No extra training was needed for pharmacists. But in the scheme they work to a “fairly robust” protocol treating specified conditions. They prescribe from a formulary aligned with the existing Sheffield formulary. If a patient seeks advice on a condition not in the protocol, or if the patient presents for a third time with the same ailment, they are referred back to their GP. Treatment for children is included within the scheme, with a number of medicines for common childhood ailments included within the formulary.

Dr Magirr says that the protocol and formulary remain under constant review. “Feedback from all involved allows us to improve the service. For example, the treatment of mouth ulcers has recently been added to the protocol with appropriate preparations included in the formulary.”

“We are still learning as we go along,” Dr Magirr continues. “We are working on communication and training issues, particularly with GP practice staff. It is often the receptionist who will be informing patients about the scheme and who will be selling the idea. They often know the patients well but need to be comfortable with the idea themselves.

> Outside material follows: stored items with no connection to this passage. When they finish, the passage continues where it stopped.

(** The indirect predictor predicts the last target of the branches that
    share the nine address bits of its index (0 before the first).  From the
    zeroed table no sequence of branches fails an assertion or leaves the
    table, and branch number [i] is a mispredict exactly when the last target
    recorded for its index differs from the actual one. *)
Theorem ind_predictor_spec arch (l : list (Z * Z)) :
  exists ms b', run_ind arch bp_init l = Ok (ms, b') /\ wf_bp b' /\ length ms = length l
    /\ forall i a t, l !! i = Some (a, t) ->
         ms !! i = Some (Z_of_bool (negb (target_after arch (btac_index arch a) (take i l) 0 =? t))).
Proof.
  destruct (run_ind_spec arch l bp_init bp_init_wf) as (ms & b' & Hr & Hwf & Hl & Hms).
  exists ms, b'. split_and!; [done..|]. intros i a t Hi.
  destruct (Hms i a t Hi) as (x & Hx & Hm). apply lookup_replicate in Hx as [-> _]. exact Hm.
Qed.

“We have also improved surgery posters and leaflets explaining the scheme. But, at the end of the day, it is up to the patient to use the service. They are not obliged to go to the pharmacy and can still see the GP if they want. It is about patient education too, about what constitutes a minor ailment or a more serious condition and where is the appropriate place to seek treatment ”

Dr Magirr says that the programme offers good value for money for the NHS. Pharmacists receive a fee of £2.50 per consultation, £20 per month for reaching a threshold number of patients and reclaim their prescribing costs. “This is less than half the cost of a GP consultation.”

It is important to note, however, that GPs still report seeing as many patients as before. This is because patient demand continues to fill their appointment slots. However access to the GP is improved by managing minor ailments in the pharmacy and the total number of patients treated overall is, of course, greater than before.

Another benefit of the scheme, according to Dr Magirr, is the strengthening of links between GPs and pharmacists, who, after all, are now sharing patients, seen “in the most appropriate setting for their condition”.